During this month of Thanksgiving, I’ll reflect on being grateful in unexpected ways for unusual reasons.
Before you read today’s blog post, I recommend you get a glass of water.
The norovirus hit hard that fall. It seemed unstoppable. There were those who tried to control it. They disinfected, wiped, sterilized and disinfected again, with vials of sanitizer in their purses that they put on in regular intervals.
There were the carefree who tossed off truisms like, “If it’s going to happen, it’s going to happen. I think flu shots and antibacterial soap are making things worse.”
The virus attacked everyone, the disinfectors and the happy-go-lucky.

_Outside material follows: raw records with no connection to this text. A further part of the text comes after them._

Lemma parseNumber_printNumber (z : Z) (rest : string) :
  numberEnds rest = true ->
  JSONText.parseNumber (JSONText.printNumber z ++ rest) = Some (z, rest).
Proof.
  intros H. destruct z as [|p|p].
  - unfold JSONText.parseNumber, JSONText.printNumber. simpl.
    rewrite takeDigits_stop by exact H. simpl.
    now rewrite numberEnds_fraction by exact H.
  - pose proof (parseNumber_digits false p rest H) as E. simpl in E.
    rewrite <- E. unfold JSONText.printNumber. simpl.
    unfold NilZero.string_of_uint.
    pose proof (DecimalPos.Unsigned.to_uint_nonnil p).
    destruct (Pos.to_uint p); [congruence|reflexivity..].
  - pose proof (parseNumber_digits true p rest H) as E. simpl in E.
    rewrite <- E. unfold JSONText.printNumber. simpl.
    unfold NilZero.string_of_uint.
    pose proof (DecimalPos.Unsigned.to_uint_nonnil p).
    destruct (Pos.to_uint p); [congruence|reflexivity..].
Qed.

Lemma append_nil_r (a : string) : (a ++ EmptyString)%string = a.
Proof. induction a as [|x a IH]; simpl; [reflexivity|now rewrite IH]. Qed.

(** The defining equations of the parser, one step at a time. *)
Lemma parseElements_eq (fuel : nat) (s : string) :
  JSONText.parseElements (S fuel) s =
  match JSONText.parseValue fuel s with
  | None => None
  | Some (v, r) =>
      match JSONText.skipWs r with
      | EmptyString => None
      | String c r1 =>
          if (N_of_ascii c =? 44)%N then
            match JSONText.parseElements fuel r1 with
            | Some (vs, r2) => Some (v :: vs, r2)
            | None => None
            end
          else if (N_of_ascii c =? 93)%N then Some ([v], r1)
          else None
      end
  end.
Proof. reflexivity. Qed.
(** * FIR stereo AXI wrapper: bare-metal driver (fir_stereo.c / fir_stereo.h)

    A shallow embedding of the driver in [software/baremetal] and the
    properties of its register-level contract.

    - machine integers are [Z] with the wrap-around written out;
    - the two platform primitives [Xil_In32] / [Xil_Out32] are an interface
      ([Platform]); every driver function is a computation over an arbitrary
      device that also records the ordered list of bus accesses it performs;
    - [RegFile] is the platform in which a load from an address returns the
      last value stored to it. *)

From Stdlib Require Import ZArith List Lia Bool.
Import ListNotations.
Local Open Scope Z_scope.

(* ========================================================================= *)
(** * Machine integers *)
(* ========================================================================= *)

(** [(u32)x]: conversion to a 32-bit unsigned integer. *)
Definition to_u32 (x : Z) : Z := x mod 2 ^ 32.

(** [(s16)x]: conversion to a 16-bit two's-complement integer. *)
Definition to_s16 (x : Z) : Z := (x + 2 ^ 15) mod 2 ^ 16 - 2 ^ 15.

Definition is_u32 (x : Z) : Prop := 0 <= x < 2 ^ 32.
Definition is_s16 (x : Z) : Prop := - 2 ^ 15 <= x < 2 ^ 15.

(** [UINTPTR] is the platform's pointer-sized unsigned integer: 32 bits on
    the 32-bit targets, 64 bits on the 64-bit ones. *)
Inductive PtrWidth : Set := Ptr32 | Ptr64.

Definition ptr_bits (w : PtrWidth) : Z :=
  match w with Ptr32 => 32 | Ptr64 => 64 end.

(** [(UINTPTR)x]. *)
Definition to_uintptr (w : PtrWidth) (x : Z) : Z := x mod 2 ^ ptr_bits w.

(* ========================================================================= *)
(** * fir_stereo.h *)
(* ========================================================================= *)

Definition FIR_REG_CTRL_OFFSET : Z := 0x00.
Definition FIR_MEM_COEFF_OFFSET : Z := 0x10.

(** [(1U << 0)] and [(1U << 1)]. *)
Definition FIR_CTRL_ENABLE_BIT : Z := Z.shiftl 1 0.
Definition FIR_CTRL_CLEAR_BIT : Z := Z.shiftl 1 1.

(** [~x] on a 32-bit unsigned operand. *)
Definition not_u32 (x : Z) : Z := to_u32 (Z.lnot x).

Record FirStereo_Config : Set := mkConfig {
  BaseAddress : Z;   (* UINTPTR *)
  NumTaps : Z;       (* u32 *)
  IsReady : Z        (* u32 *)
}.

(** Modelled from the spec: the status constants and the ready marker come
    from the platform headers (xstatus.h, xil_types.h), which are not part of
    the sources; the spec only asks for a success status, a distinct
    well-defined failure status and a "ready" value of the flag.  The values
    are the ones of the vendor headers. *)
Definition XST_SUCCESS : Z := 0.
Definition XST_FAILURE : Z := 1.
Definition XIL_COMPONENT_IS_READY : Z := 0x11111111.

(* ========================================================================= *)
(** * The platform: volatile 32-bit loads and stores *)
(* ========================================================================= *)

(** One entry of the ordered bus log. *)
Inductive Event : Set :=
| EvRead (addr val : Z)
| EvWrite (addr val : Z).

(** What the driver consumes from the platform.  A device is any state
    machine answering loads and absorbing stores; a load may change it. *)
Class Platform : Type := {
  ptr_width : PtrWidth;
  Device : Type;
  dev_in32 : Z -> Device -> Z * Device;
  dev_out32 : Z -> Z -> Device -> Device
}.

(** The platform of the testable properties: a register file in which a load
    returns the last value stored to the address. *)
Definition reg_store (a v : Z) (m : Z -> Z) : Z -> Z :=
  fun x => if x =? a then v else m x.

Definition RegFile (w : PtrWidth) : Platform := {|
  ptr_width := w;
  Device := Z -> Z;
  dev_in32 := fun a m => (m a, m);
  dev_out32 := reg_store
|}.

Section Driver.
Context {P : Platform}.

(** ** Computations over the bus

    A computation takes the device and returns its result, the device
    afterwards and the accesses it made, oldest first. *)
Record Run (A : Type) : Type := mkRun {
  ret_val : A;
  final_dev : Device;
  trace : list Event
}.
Arguments mkRun {A} _ _ _.
Arguments ret_val {A} _.
Arguments final_dev {A} _.
Arguments trace {A} _.

Definition M (A : Type) : Type := Device -> Run A.

Definition ret {A} (a : A) : M A := fun s => mkRun a s [].

Definition bind {A B} (m : M A) (f : A -> M B) : M B :=
  fun s =>
    let r := m s in
    let r' := f (ret_val r) (final_dev r) in
    mkRun (ret_val r') (final_dev r') (trace r ++ trace r').

Notation "x <- c1 ;; c2" := (bind c1 (fun x => c2))
  (at level 61, c1 at next level, right associativity).
Notation "c1 ;; c2" := (bind c1 (fun _ => c2))
  (at level 61, right associativity).

(** [Xil_In32(Addr)]: one load; the result has type [u32]. *)
Definition Xil_In32 (Addr : Z) : M Z :=
  fun s =>
    let v := to_u32 (fst (dev_in32 Addr s)) in
    mkRun v (snd (dev_in32 Addr s)) [EvRead Addr v].

(** [Xil_Out32(Addr, Value)]: one store of a [u32]. *)
Definition Xil_Out32 (Addr Value : Z) : M unit :=
  fun s => mkRun tt (dev_out32 Addr Value s) [EvWrite Addr Value].

(** ** fir_stereo.c *)

(** [#define FIR_WriteReg(BaseAddr, Offset, Data)
       Xil_Out32((BaseAddr) + (Offset), (u32)(Data))] *)
Definition FIR_WriteReg (BaseAddr Offset Data : Z) : M unit :=
  Xil_Out32 (to_uintptr ptr_width (BaseAddr + Offset)) (to_u32 Data).

(** [#define FIR_ReadReg(BaseAddr, Offset) Xil_In32((BaseAddr) + (Offset))] *)
Definition FIR_ReadReg (BaseAddr Offset : Z) : M Z :=
  Xil_In32 (to_uintptr ptr_width (BaseAddr + Offset)).

(** [void FIR_Enable(FirStereo_Config *InstancePtr, u8 Enable)].  The
    functions other than [FIR_Init] only read through [InstancePtr]; they
    take the descriptor it points to. *)
Definition FIR_Enable (Inst : FirStereo_Config) (Enable : Z) : M unit :=
  RegVal <- FIR_ReadReg (BaseAddress Inst) FIR_REG_CTRL_OFFSET ;;
  let RegVal :=
    if Enable =? 0
    then Z.land RegVal (not_u32 FIR_CTRL_ENABLE_BIT)
    else Z.lor RegVal FIR_CTRL_ENABLE_BIT in
  FIR_WriteReg (BaseAddress Inst) FIR_REG_CTRL_OFFSET RegVal.

(** [void FIR_SoftReset(FirStereo_Config *InstancePtr)] *)
Definition FIR_SoftReset (Inst : FirStereo_Config) : M unit :=
  let Base := BaseAddress Inst in
  RegVal <- FIR_ReadReg Base FIR_REG_CTRL_OFFSET ;;
  FIR_WriteReg Base FIR_REG_CTRL_OFFSET (Z.lor RegVal FIR_CTRL_CLEAR_BIT) ;;
  FIR_WriteReg Base FIR_REG_CTRL_OFFSET
               (Z.land RegVal (not_u32 FIR_CTRL_CLEAR_BIT)).

(** [InstancePtr->BaseAddress + FIR_MEM_COEFF_OFFSET + (TapIndex * 4)]:
    the product is a [u32], the two sums are [UINTPTR]s. *)
Definition coeff_addr (Inst : FirStereo_Config) (TapIndex : Z) : Z :=
  to_uintptr ptr_width
    (to_uintptr ptr_width (BaseAddress Inst + FIR_MEM_COEFF_OFFSET)
     + to_u32 (TapIndex * 4)).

We were the middle of the road. We washed our hands well but carried no alcohol gel.
When the headache came, I knew what I was in for. I had heard enough stories. I brought a bowl and a bottle of water next to the couch and prepared myself for a journey into the land of illness.
Sickly Child
My mother always called me “a sickly child.” She would say, “You’re a sickly child like your father.” How she knew the state of my father’s immune system when he was a youth was a mystery because they didn’t meet until he was 20. But she insisted. Had he said such a thing to her himself? I tried to imagine him whispering during some candlelit dinner in their courtship, “You know, I was a sickly child.”
When sickness comes for me, it is familiar. The official title of Sickly Child was born out by my example of having chicken pox twice. I spent many hours ill.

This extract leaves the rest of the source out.